STORY: Kelly Skinner

ASW_Jim and Charlie Headshot_James Camp Photography

Jim Chasteen and Charlie Thompson have long fancied themselves whiskey connoisseurs. Heck, they swilled the stuff with urgency during their college days as roommates at the University of Georgia (someone’s gotta do it) more than a decade ago.

At some point, they talked about making their own whiskey. And then they did. “To this day, I don’t know why we did it,” laughs Chasteen.

Chasteen, 38, who has relocated to Garden Hills, and his Brookwood Hills-located partner Thompson, 37, launched their spirit whiskey label, American Spirit Whiskey, in 2011 in Atlanta. (Spirit whiskeys are a classification of whiskey that incorporates neutral spirits, creating a mellower whiskey, and one that is quicker to produce.) Their flagship brand, available in more than 500 bottle shops and restaurants in the state and various others across the country (including The St. Regis Atlanta, Local Three Kitchen & Bar, Savi Provisions and Shula’s Steak House in Buckhead) is a mellow white whiskey or “moonshine” that’s easy to drink and translates well to cocktails. Instead of being aged in barrels for prolonged periods of time like most whiskeys, American Spirit Whiskey is stored briefly in oak barrels, then is filtered with ultrasonic waves, speeding up the maturation process and producing a clean, smooth whiskey that more closely resembles a vodka or light rum with more grain character. It is made with bourbon-quality mash and softened using 100-percent corn neutral spirits.

Bottle on Bar Portrait

While you won’t find the word “moonshine” on the bottle, the founders pay playful homage to America’s bootlegging legacy with a prominent white dog (another name for white whiskey or moonshine) on the logo. The duo has been producing their spirit whiskey in North Charleston since its inception, but, thanks to a brand new distillery, Chasteen and Thompson will soon move all of their operations to south Buckhead’s Armour Industrial District, adjacent to Brookwood Hills.

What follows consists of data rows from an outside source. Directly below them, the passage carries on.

(* ===== verification/Api.v ===== *)
(** * The management API (src/internal/api/service.go) and its wiring (src/cmd/sharddnsd/main.go)

    Every handler of [Service], over the store.  The state of a call is the tables and the
    announcements made so far; of an error only the code is modelled, its text is not.  A call
    that makes two store calls meets two environments. *)

From Stdlib Require Import ZArith Lia Ascii String.
From stdpp Require Import base list strings.
From S2P Require Import Prelude GoStrings Message Names RData Cache CachedResolver Store.

Definition defaultPageSize : Z := 100.
Definition maxPageSize : Z := 1000.
Definition defaultTTL : Z := 300.
Definition maxTTL : Z := 2 ^ 31 - 1.

Inductive Code :=
| CodeCanceled | CodeInvalidArgument | CodeDeadlineExceeded | CodeNotFound | CodeAlreadyExists
| CodeFailedPrecondition | CodeUnimplemented | CodeInternal | CodeUnavailable | CodeUnauthenticated.

(** ** Messages (src/proto/sharddns/v1/sharddns.proto) *)
Record ZoneMsg := mkZoneMsg {
  zmName : gostring; zmPrimaryNs : gostring; zmAdminEmail : gostring; zmSerial : Z;
  zmRefresh : Z; zmRetry : Z; zmExpire : Z; zmMinimumTtl : Z; zmCreatedAt : Z; zmUpdatedAt : Z;
}.

Record RecordMsg := mkRecordMsg {
  rmZone : gostring; rmName : gostring; rmType : gostring; rmTtl : Z; rmRdata : gostring; rmCreatedAt : Z;
}.

(** CreateZoneRequest and UpdateZoneRequest have the same fields. *)
Record ZoneRequest := mkZoneRequest {
  qzName : gostring; qzPrimaryNs : gostring; qzAdminEmail : gostring;
  qzRefresh : Z; qzRetry : Z; qzExpire : Z; qzMinimumTtl : Z;
}.

Record CreateRecordRequest := mkCreateRecordRequest {
  crZone : gostring; crName : gostring; crType : gostring; crTtl : Z; crRdata : gostring;
}.

Record DeleteRecordRequest := mkDeleteRecordRequest {
  drZone : gostring; drName : gostring; drType : gostring; drRdata : gostring;
}.

Inductive Kind := KIND_UNSPECIFIED | KIND_ZONE | KIND_RECORD.

(** [ChangeEvent]; the origin is added by the bus. *)
Record ChangeEvent := mkEvent { evKind : Kind; evZone : gostring; evName : gostring }.

(** ** State *)
Record world := mkWorld { tables : DB; announced : list ChangeEvent }.

Section Service.
Context `{GoUnicode} `{Postgres} (s : Store).

Abbreviation M A := (st world Code A).

Definition toError (conflictCode : Code) (err : storeError) : Code :=
  match err with
  | ErrNotFound => CodeNotFound
  | ErrConflict _ => conflictCode
  | DBError Canceled => CodeCanceled
  | DBError DeadlineExceeded => CodeDeadlineExceeded
  | _ => CodeInternal
  end.

Definition call {A} (code : storeError -> Code) (f : st DB storeError A) : M A := fun w =>
  let (r, d) := f (tables w) in (go_wrap code r, mkWorld d (announced w)).

Definition read {A} (code : storeError -> Code) (f : DB -> go storeError A) : M A := fun w =>
  (go_wrap code (f (tables w)), w).

Definition notify (kind : Kind) (zone name : gostring) : M unit := fun w =>
  (Ok tt, mkWorld (tables w) (announced w ++ [mkEvent kind zone name])).

Definition invalid {A} : M A := st_ret (Err CodeInvalidArgument).

(** ** Helpers *)
Definition validateSOA (z : Zone) : option Code :=
  let packs n := match PackName [] (ToLower n) with (_, None) => true | (_, Some _) => false end in
  if negb (packs (zPrimaryNS z)) then Some CodeInvalidArgument
  else if negb (packs (Replace1 (zAdminEmail z) "@"%char "."%char)) then Some CodeInvalidArgument
  else if (zRefresh z <? 0)%Z || (zRetry z <? 0)%Z || (zExpire z <? 0)%Z || (zMinTTL z <? 0)%Z
       then Some CodeInvalidArgument
  else None.

Definition pageSize (n : Z) : Z :=
  if (n <=? 0)%Z then defaultPageSize else if (maxPageSize <? n)%Z then maxPageSize else n.

Definition orString (v def : gostring) : gostring := if bool_decide (v = []) then def else v.

Definition orInt (v def : Z) : Z := if (v =? 0)%Z then def else v.

Definition zoneToProto (z : Zone) : ZoneMsg :=
  mkZoneMsg (zName z) (zPrimaryNS z) (zAdminEmail z) (zSerial z) (zRefresh z) (zRetry z) (zExpire z)
    (zMinTTL z) (zCreatedAt z) (zUpdatedAt z).

Definition recordToProto (r : Record_) : RecordMsg :=
  mkRecordMsg (rZone r) (rName r) (rType r) (rTTL r) (rRData r) (rCreatedAt r).

(** ** Zones *)
Definition api_CreateZone (e : Env) (m : ZoneRequest) : M ZoneMsg :=
  let name := NormalizeZone (qzName m) in
  match ValidateName name with
  | Some _ => invalid
  | None =>
    let z :=
      mkZone name (orString (qzPrimaryNs m) (lit "ns1." ++ name ++ lit "."))
        (orString (qzAdminEmail m) (lit "hostmaster." ++ name ++ lit ".")) 0
        (orInt (qzRefresh m) 3600) (orInt (qzRetry m) 900) (orInt (qzExpire m) 604800)
        (orInt (qzMinimumTtl m) 300) 0 0 in
    match validateSOA z with
    | Some c => st_ret (Err c)
    | None =>
      do! created := call (toError CodeAlreadyExists) (CreateZone e z) in
      do! _ := notify KIND_ZONE (zName created) [] in
      st_ret (Ok (zoneToProto created))
    end
  end.

Definition api_GetZone (e : Env) (name : gostring) : M ZoneMsg :=
  do! z := read (toError CodeInternal) (GetZone e name) in
  st_ret (Ok (zoneToProto z)).

Definition api_UpdateZone (e1 e2 : Env) (m : ZoneRequest) : M ZoneMsg :=
  do! z := read (toError CodeInternal) (GetZone e1 (qzName m)) in
  let z :=
    mkZone (zName z) (orString (qzPrimaryNs m) (zPrimaryNS z)) (orString (qzAdminEmail m) (zAdminEmail z))
      (zSerial z) (orInt (qzRefresh m) (zRefresh z)) (orInt (qzRetry m) (zRetry z))
      (orInt (qzExpire m) (zExpire z)) (orInt (qzMinimumTtl m) (zMinTTL z)) (zCreatedAt z) (zUpdatedAt z) in
  match validateSOA z with
  | Some c => st_ret (Err c)
  | None =>
    do! updated := call (toError CodeInternal) (UpdateZone e2 z) in
    do! _ := notify KIND_ZONE (zName updated) [] in
    st_ret (Ok (zoneToProto updated))
  end.

Definition api_DeleteZone (e : Env) (name : gostring) : M unit :=
  let name := NormalizeZone name in
  do! _ := call (toError CodeInternal) (DeleteZone e name) in
  notify KIND_ZONE name [].

Definition api_ListZones (e : Env) (size : Z) (token : gostring) : M (list ZoneMsg * gostring) :=
  do! r := read (toError CodeInternal) (ListZones e (pageSize size) token) in
  st_ret (Ok (zoneToProto <$> fst r, snd r)).

(** ** Records *)
Definition api_CreateRecord (e : Env) (m : CreateRecordRequest) : M RecordMsg :=
  let zone := NormalizeZone (crZone m) in
  if bool_decide (zone = []) || bool_decide (crName m = []) || bool_decide (crType m = []) then invalid
  else
    let rtype := NormalizeType (crType m) in
    let code := TypeCode rtype in
    if bool_decide (rtype = lit "SOA") then invalid
    else if negb (SupportedType code) then invalid
    else
      let name := NormalizeName zone (crName m) in
      match ValidateName name with
      | Some _ => invalid
      | None =>
        let rdata := TrimSpace (crRdata m) in
        match BuildRData code rdata with
        | Err _ => invalid
        | Panic => st_ret Panic
        | NoFuel => st_ret NoFuel
        | Ok _ =>
          let ttl := if (crTtl m =? 0)%Z then defaultTTL else crTtl m in
          if (ttl <? 0)%Z || (maxTTL <? ttl)%Z then invalid
          else
            do! rec := call (toError CodeFailedPrecondition)
              (CreateRecord s e (mkRecord 0 zone name rtype ttl rdata 0 [] None)) in
            do! _ := notify KIND_RECORD zone name in
            st_ret (Ok (recordToProto rec))
        end
      end.

Definition api_DeleteRecord (e : Env) (m : DeleteRecordRequest) : M unit :=
  let zone := NormalizeZone (drZone m) in
  let name := NormalizeName zone (drName m) in
  do! _ := call (toError CodeInternal) (DeleteRecord e zone name (drType m) (TrimSpace (drRdata m))) in
  notify KIND_RECORD zone name.

Definition api_ListRecords (e1 e2 : Env) (zone : gostring) (size : Z) (token : gostring)
    : M (list RecordMsg * gostring) :=
  if bool_decide (zone = []) then invalid
  else
    do! _ := read (toError CodeInternal) (GetZone e1 zone) in
    do! r := read (fun _ => CodeInvalidArgument) (ListRecords s e2 zone (pageSize size) token) in
    st_ret (Ok (recordToProto <$> fst r, snd r)).

Definition api_GetRecords (e : Env) (zone name rtype : gostring) : M (list RecordMsg) :=
  do! rs := read (toError CodeInternal) (GetRecords s e zone name rtype) in
  st_ret (Ok (recordToProto <$> rs)).
End Service.

(** ** Authentication *)

(** [NewAuthInterceptor] around a call: the Authorization header, empty if absent. *)
Definition authorize {S A} (token header : gostring) (next : st S Code A) : st S Code A :=
  if bool_decide (header = lit "Bearer " ++ token) then next else st_ret (Err CodeUnauthenticated).

(** [newAPIServer] installs the interceptor only for a non-empty token. *)
Definition guarded {S A} (token header : gostring) (next : st S Code A) : st S Code A :=
  if bool_decide (token <> []) then authorize token header next else next.

(** ** Announcements (src/cmd/sharddnsd/main.go) *)

(** What [notify] does with the local caches, and the subscriber with an event from elsewhere. *)
Definition invalidate_for `{GoMaps} {S} (ev : ChangeEvent) (c : CachedResolver S) : go storeError (CachedResolver S) :=
  match evKind ev with
  | KIND_ZONE => Invalidate (evZone ev) [] c
  | _ => Invalidate (evZone ev) (evName ev) c
  end.
(* ===== verification/ApiCorrect.v ===== *)
(** * Correctness of the management API

    What the API accepts can be served: the tables hold only validated zones and records, by
    whatever calls and failures they came about.  A successful call announces what it changed,
    so that queries see it through the caches; a rejected one changes and announces nothing. *)

From Stdlib Require Import ZArith Lia Ascii String.
From stdpp Require Import base list strings.
From S2P Require Import Prelude GoStrings Message WireNames MessageCodec Names RData RDataCorrect.
From S2P Require Import Cache Resolver CachedResolver CachedResolverCorrect Handler HandlerCorrect HandlerAnswers.
From S2P Require Import HandlerResponses HandlerRuns Store StoreCorrect StoreQueries Api.

(** ** Normalising twice *)

(** The bytes of an accepted name. *)
Definition plain_byte (c : ascii) : bool := name_char c || bool_decide (c = "*"%char) || bool_decide (c = "."%char).

Lemma plain_byte_facts c :
  plain_byte c = true -> is_ascii c = true /\ lower_byte c = c /\ graphic c = true /\ c <> nul.
Proof. destruct c as [[] [] [] [] [] [] [] []]; vm_compute; by intros. Qed.

Lemma valid_plain name : ValidateName name = None -> Forall (fun c => plain_byte c = true) name.
Proof.
  intros (_ & _ & Hv)%ValidateName_valid. rewrite <- (Join_Split name "."%char).
  apply Forall_Join; [|by repeat constructor].
  assert (Hl : forall l, l = lit "*" \/ hostname_label l -> Forall (fun c => plain_byte c = true) l).
  { intros l [-> |(_ & Hf & _)]; [by repeat constructor|]. eapply Forall_impl; [exact Hf|].
    intros c Hc. unfold plain_byte. by rewrite Hc. }
  destruct (Split name "."%char) as [|l ls]; [done|]. destruct Hv as [Hv Hvs].
  constructor; [by apply Hl|]. eapply Forall_impl; [exact Hvs|]. intros x Hx. apply Hl. by right.
Qed.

“The goal has always been to have an aged product,” Chasteen confides, and due to recent developments, that’s on the agenda in the near future. This winter, Chasteen and Thompson are taking over 6,500 square feet at the former location of Mason Murer Fine Art and are transforming it into a distillery that they’ll call American Spirit Works. (Local company Novare Events has taken over 16,000 square feet of the building and will be using it as an event space called The Stave when it opens in 2015.)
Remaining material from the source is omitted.